--- START ---
(** C8. A valid start-saga request, served in any memory the server reaches
    (within the range of the [int] counter), is accepted with a PENDING
    transaction whose id is "TRX-k" for the current counter k; the id is not
    in the map, and every transaction already there has an id "TRX-j" with
    j < k. A second valid request served after any further transitions gets
    "TRX-k'" with k < k': the two ids differ and the numbers increase in the
    order of assignment. *)
Theorem transaction_ids_fresh_and_increasing events1 events2
    r1 now1 req1 r2 now2 req2 :
  (Z.of_nat (length events1 + 1 + length events2) < max_int)%Z →
  let s1 := sys_run growslice Errorf boot events1 in
  let s2 := sys_run growslice Errorf
              (sys_step growslice Errorf s1 (ServeCreate r1 now1)) events2 in
  Method r1 = MethodPost → Body r1 = Some req1 → valid req1 →
  Method r2 = MethodPost → Body r2 = Some req2 → valid req2 →
  ∃ (k1 k2 : Z) resp1 σ1 p1 resp2 σ2 p2,
    createOrderSagaHandler growslice Errorf r1 now1 (mem s1)
    = (WriteJSON StatusAccepted resp1, σ1, Some p1) ∧
    createOrderSagaHandler growslice Errorf r2 now2 (mem s2)
    = (WriteJSON StatusAccepted resp2, σ2, Some p2) ∧
    Transaction.ID (Transaction resp1) = "TRX-" +:+ pretty k1 ∧
    Transaction.ID (Transaction resp2) = "TRX-" +:+ pretty k2 ∧
    Transaction.Status (Transaction resp1) = TransactionStatusPending ∧
    Transaction.Status (Transaction resp2) = TransactionStatusPending ∧
    k1 = nextID (mem s1) ∧ k2 = nextID (mem s2) ∧
    (1 ≤ k1 < k2)%Z ∧
    Transaction.ID (Transaction resp1) ≠ Transaction.ID (Transaction resp2) ∧
    (∀ tid x, transactions (mem s1) !! tid = Some x →
       Transaction.ID x = tid ∧
       ∃ j : Z, tid = "TRX-" +:+ pretty j ∧ (1 ≤ j < k1)%Z) ∧
    (∀ tid x, transactions (mem s2) !! tid = Some x →
       Transaction.ID x = tid ∧
       ∃ j : Z, tid = "TRX-" +:+ pretty j ∧ (1 ≤ j < k2)%Z) ∧
    transactions (mem s1) !! Transaction.ID (Transaction resp1) = None ∧
    transactions (mem s2) !! Transaction.ID (Transaction resp2) = None ∧
    transactions (mem s2) !! Transaction.ID (Transaction resp1) ≠ None.
Proof.
  intros Hlen s1 s2 Hm1 Hb1 Hv1 Hm2 Hb2 Hv2.
  destruct (sys_run_inv growslice Errorf [] boot events1 Inv_boot)
    as (owners1 & HI1 & Hn1 & _); [simpl; lia|].
  fold s1 in HI1, Hn1. simpl in Hn1.
  pose proof (inv_counter _ _ HI1) as Hc1.
  destruct (create_step_inv growslice Errorf owners1 s1 r1 now1 req1 HI1)
    as (HI1' & Hnext & _ & Hnew1); [lia|done|done|done|].
  destruct (sys_run_inv growslice Errorf _ _ events2 HI1')
    as (owners2 & HI2 & Hn2 & _ & Hext); [lia|].
  fold s2 in HI2, Hn2, Hext.
  assert (Hstored : ∀ owners s, Inv owners s →
            ∀ tid x, transactions (mem s) !! tid = Some x →
              Transaction.ID x = tid ∧
              ∃ j : Z, tid = "TRX-" +:+ pretty j ∧ (1 ≤ j < nextID (mem s))%Z).
  { intros owners s HI tid x Hx.
    by destruct (inv_entries _ _ HI tid x Hx) as (Hiss & HID & _). }
  assert (Hfresh : ∀ owners s, Inv owners s →
            transactions (mem s) !! ("TRX-" +:+ pretty (nextID (mem s)))
            = None).
  { intros owners s HI.
    destruct (transactions (mem s) !! _) as [x|] eqn:Hx; [|done].
    destruct (inv_entries _ _ HI _ x Hx) as (Hiss & _).
    by apply issued_not_next in Hiss. }
  exists (nextID (mem s1)), (nextID (mem s2)).
  eexists _, _, _, _, _, _.
  split; [by apply handler_accepts|]. split; [by apply handler_accepts|].
  cbn [Transaction Transaction.ID Transaction.Status new_transaction].
  unfold next_transaction_id.
  split; [done|]. split; [done|]. split; [done|]. split; [done|].
  split; [done|]. split; [done|]. split; [lia|]. split.
  { intros Heq. apply transaction_id_inj in Heq. lia. }
  split; [by eapply Hstored|]. split; [by eapply Hstored|].
  split; [by eapply Hfresh|]. split; [by eapply Hfresh|].
  destruct (Hext ("TRX-" +:+ pretty (nextID (mem s1)))
              (new_transaction (next_transaction_id (mem s1)) req1 now1))
    as (x' & Hx' & _).
  { unfold sys_step.
    rewrite (handler_accepts _ _ r1 now1 (mem s1) req1) by done.
    cbn [mem transactions]. apply lookup_insert_eq. }
  by rewrite Hx'.
Qed.

(** Round trip of an accepted start-saga request and a status request for
    the id it returned. Served on the memory the handler leaves, the status
    request is answered 200 with the very transaction the create reply
    carried. Served after any further transitions (the goroutine started by
    the handler may have run by then), it is answered 200 with a transaction
    of the same ID, customer, amount, address and creation time. *)
Theorem status_after_create events1 events2 r now code resp σ' spawned q :
  (Z.of_nat (length events1 + 1 + length events2) < max_int)%Z →
  let s1 := sys_run growslice Errorf boot events1 in
  let s2 := sys_run growslice Errorf
              (sys_step growslice Errorf s1 (ServeCreate r now)) events2 in
  createOrderSagaHandler growslice Errorf r now (mem s1)
  = (WriteJSON code resp, σ', spawned) →
  Method q = MethodGet →
  transaction_id q = Transaction.ID (Transaction resp) →
  mem (sys_step growslice Errorf s1 (ServeCreate r now)) = σ' ∧
  transactionStatusHandler q σ'
  = WriteJSON StatusOK
      {| Success := true; Message := ""; Transaction := Transaction resp |} ∧
  ∃ x,
    transactionStatusHandler q (mem s2)
    = WriteJSON StatusOK
        {| Success := true; Message := ""; Transaction := x |} ∧
    Transaction.ID x = Transaction.ID (Transaction resp) ∧
    Transaction.CustomerID x = Transaction.CustomerID (Transaction resp) ∧
    Transaction.Amount x = Transaction.Amount (Transaction resp) ∧
    Transaction.Address x = Transaction.Address (Transaction resp) ∧
    Transaction.CreatedAt x = Transaction.CreatedAt (Transaction resp).
Proof.
  intros Hlen s1 s2 H Hq Hid.
  destruct (sys_run_inv growslice Errorf [] boot events1 Inv_boot)
    as (owners1 & HI1 & Hn1 & _); [simpl; lia|].
  fold s1 in HI1, Hn1. simpl in Hn1.
  destruct (sys_step_inv growslice Errorf owners1 s1 (ServeCreate r now) HI1)
    as (owners1' & HI1' & Hn1' & _); [lia|].
  destruct (sys_run_inv growslice Errorf owners1' _ events2 HI1')
    as (owners2 & _ & _ & _ & Hext); [lia|].
  fold s2 in Hext.
  destruct (handler_cases growslice Errorf r now (mem s1))
    as [(req & Hm & Hb & Hv)|(msg & cd & Hrej)]; [|congruence].
  assert (Hmem : mem (sys_step growslice Errorf s1 (ServeCreate r now)) = σ')
    by (unfold sys_step; by rewrite H).
  rewrite (handler_accepts _ _ r now (mem s1) req) in H by done.
  injection H as <- <- <- <-.
  cbn [Transaction] in *.
  assert (Hget : ∀ σ x,
            transactions σ !! next_transaction_id (mem s1) = Some x →
            transactionStatusHandler q σ
            = WriteJSON StatusOK
                {| Success := true; Message := ""; Transaction := x |}).
  { intros σ x Hx. unfold transactionStatusHandler.
    assert (Hid' : transaction_id q = next_transaction_id (mem s1))
      by exact Hid.
    rewrite decide_False by (by intros []).
    rewrite decide_False by (rewrite Hid'; discriminate).
    by rewrite Hid', Hx. }
  split; [done|]. split.
  { apply Hget. cbn [transactions]. apply lookup_insert_eq. }
  destruct (Hext (next_transaction_id (mem s1))
              (new_transaction (next_transaction_id (mem s1)) req now))
    as (x' & Hx' & Hk1 & Hk2 & Hk3 & Hk4 & Hk5 & _).
  { rewrite Hmem. cbn [transactions]. apply lookup_insert_eq. }
  exists x'. split; [by apply Hget|]. by split_and!.
Qed.

End Lifecycle.

Lemma transaction_status_lifecycle_witness :
  ∃ x,
    transactions (mem (sys_run doubling plain_Errorf boot failing_run))
      !! "TRX-1" = Some x ∧
    Transaction.Status x = "FAILED" ∧
    transactions
      (mem (sys_run doubling plain_Errorf
              (sys_run doubling plain_Errorf boot failing_run)
              [ServeCreate sample_request 9; Enter 1 10;
               ServeStatus sample_status_request])) !! "TRX-1"
    = Some x.
Proof.
  eexists. split; [vm_compute; reflexivity|]. split; [reflexivity|].
  refine (proj1 (proj2 (proj2
    (transaction_status_lifecycle doubling plain_Errorf failing_run
       [ServeCreate sample_request 9; Enter 1 10;
        ServeStatus sample_status_request] "TRX-1" _ _ _)) _)).
  - vm_compute. reflexivity.
  - vm_compute. reflexivity.
  - right. reflexivity.
Defined.

Lemma transaction_ids_fresh_and_increasing_witness :
  ∃ k1 k2 : Z,
    k1 = 1%Z ∧ k2 = 2%Z ∧ (1 ≤ k1 < k2)%Z ∧
    "TRX-" +:+ pretty k1 ≠ "TRX-" +:+ pretty k2.
Proof.
  destruct (transaction_ids_fresh_and_increasing doubling plain_Errorf
              [] [Enter 0 1] sample_request 0 sample_order
              sample_request 5 sample_order)
    as (k1 & k2 & resp1 & σ1 & p1 & resp2 & σ2 & p2 & _ & _ & H1 & H2 & _ & _
        & Hk1 & Hk2 & Hlt & Hne & _).
  - vm_compute. reflexivity.
  - reflexivity.
  - reflexivity.
  - exact sample_order_valid.
  - reflexivity.
  - reflexivity.
  - exact sample_order_valid.
  - exists k1, k2. split; [exact Hk1|]. split; [exact Hk2|].
    split; [exact Hlt|]. rewrite <- H1, <- H2. exact Hne.
Defined.

Lemma status_after_create_witness :
  ∃ x,
    transactionStatusHandler sample_status_request
      (mem (sys_run doubling plain_Errorf
              (sys_step doubling plain_Errorf boot
                 (ServeCreate sample_request 0))
              [Enter 0 1; Receive 0 (PostError "down"); Enter 0 2]))
    = WriteJSON StatusOK
        {| Success := true; Message := ""; Transaction := x |} ∧
    Transaction.ID x = "TRX-1".
Proof.
  destruct (status_after_create doubling plain_Errorf [] 
              [Enter 0 1; Receive 0 (PostError "down"); Enter 0 2]
              sample_request 0 StatusAccepted
              {| Success := true;
                 Message := "Transaction initiated successfully";
                 Transaction := new_transaction "TRX-1" sample_order 0 |}
              (createOrderSagaHandler doubling plain_Errorf sample_request 0
                 initial).1.2
              (Some (executeSaga doubling plain_Errorf "TRX-1" sample_order))
              sample_status_request)
    as (_ & _ & x & Hx & Hid & _).
  - vm_compute. reflexivity.
  - reflexivity.
  - reflexivity.
  - reflexivity.
  - exists x. split; [exact Hx|exact Hid].
Defined.

(** * The calls the executor makes on the ledger *)

(** ** How far a ledger has got *)

(** [ledger_shape ns cur l]: the steps named [ns], in this order, are
    concluded; when [cur] is a name, one more step of that name follows them
    and has no end timestamp yet. No name occurs twice. *)
Definition ledger_shape (ns : list string) (cur : option string)
    (l : list Step.t) : Prop :=
  NoDup (ns ++ option_list cur) ∧
  match cur with
  | None =>
      map Step.Name l = ns ∧ Forall (λ st, is_Some (Step.EndedAt st)) l
  | Some name =>
      ∃ l0 st,
        l = l0 ++ [st] ∧ map Step.Name l0 = ns ∧
        Forall (λ st', is_Some (Step.EndedAt st')) l0 ∧
        Step.Name st = name ∧ Step.EndedAt st = None
  end.

Section CallSites.
Variable growslice : nat → nat → nat.
Variable Errorf : string → string.

(** [ledger_prog tid Q ns cur p]: the code [p] still has to run for
    transaction [tid] when its ledger has shape [ns], [cur]. It is made of the
    four critical sections of the executor and of outbound calls; a step is
    added only under a name the ledger does not hold and only when no step is
    open, and the next ledger operation after [addStep tid name] is
    [updateStepStatus tid name]. [Q] holds of the value returned and the
    names ledgered by then. *)
Inductive ledger_prog {A : Type} (tid : string) (Q : A → list string → Prop)
    : list string → option string → Prog A → Prop :=
| lp_ret ns a : Q a ns → ledger_prog tid Q ns None (Ret a)
| lp_add ns name k :
    name ∉ ns →
    ledger_prog tid Q ns (Some name) k →
    ledger_prog tid Q ns None (Atomic (addStep growslice tid name) k)
| lp_end ns name success err k :
    ledger_prog tid Q (ns ++ [name]) None k →
    ledger_prog tid Q ns (Some name)
      (Atomic (updateStepStatus tid name success err) k)
| lp_oid ns oid k :
    ledger_prog tid Q ns None k →
    ledger_prog tid Q ns None (Atomic (setOrderID tid oid) k)
| lp_status ns status reason k :
    ledger_prog tid Q ns None k →
    ledger_prog tid Q ns None
      (Atomic (updateTransactionStatus tid status reason) k)
| lp_post ns cur url body k :
    (∀ res, ledger_prog tid Q ns cur (k res)) →
    ledger_prog tid Q ns cur (HttpPost url body k).

Lemma ledger_prog_bind {A B : Type} tid (Q : A → list string → Prop)
    (R : B → list string → Prop) ns cur (m : Prog A) (k : A → Prog B) :
  ledger_prog tid Q ns cur m →
  (∀ a ns', Q a ns' → ledger_prog tid R ns' None (k a)) →
  ledger_prog tid R ns cur (m ≫= k).
Proof.
  change (m ≫= k) with (bind m k).
  induction 1 as [ns a Ha|ns name m Hn Hm IH|ns name success err m Hm IH
                 |ns oid m Hm IH|ns status reason m Hm IH
                 |ns cur url body c Hc IH]; intros Hk; simpl.
  - by apply Hk.
  - apply lp_add; auto.
  - apply lp_end; auto.
  - apply lp_oid; auto.
  - apply lp_status; auto.
  - apply lp_post. intros res. by apply IH.
Qed.

(** One bracketed call: [addStep], the request, [updateStepStatus]. *)
Ltac ledger_steps :=
  simpl;
  repeat first
    [ apply lp_end
    | apply lp_ret; reflexivity
    | apply lp_post; intros ?
    | match goal with
      | |- ledger_prog _ _ _ _ (match ?r with PostError _ => _ | _ => _ end) =>
          destruct r
      | |- ledger_prog _ _ _ _ (match ?o with Some _ => _ | None => _ end) =>
          destruct o
      | |- ledger_prog _ _ _ _ (if ?b then _ else _) => destruct b
      end ].

Lemma ledger_createOrder tid req ns :
  "CREATE_ORDER" ∉ ns →
  ledger_prog tid (λ _ ns', ns' = ns ++ ["CREATE_ORDER"]) ns None
    (createOrder growslice Errorf tid req).
Proof. intros Hn. unfold createOrder. apply lp_add; [done|]. ledger_steps. Qed.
--- END ---
- **Exercise requirements**: The word "exact" appears in some lines of the data. Copy every one of those lines.

- **Solved problem**:
      by exact Hid.
  - exact sample_order_valid.
  - exact sample_order_valid.
  - exists k1, k2. split; [exact Hk1|]. split; [exact Hk2|].
    split; [exact Hlt|]. rewrite <- H1, <- H2. exact Hne.
  - exists x. split; [exact Hx|exact Hid].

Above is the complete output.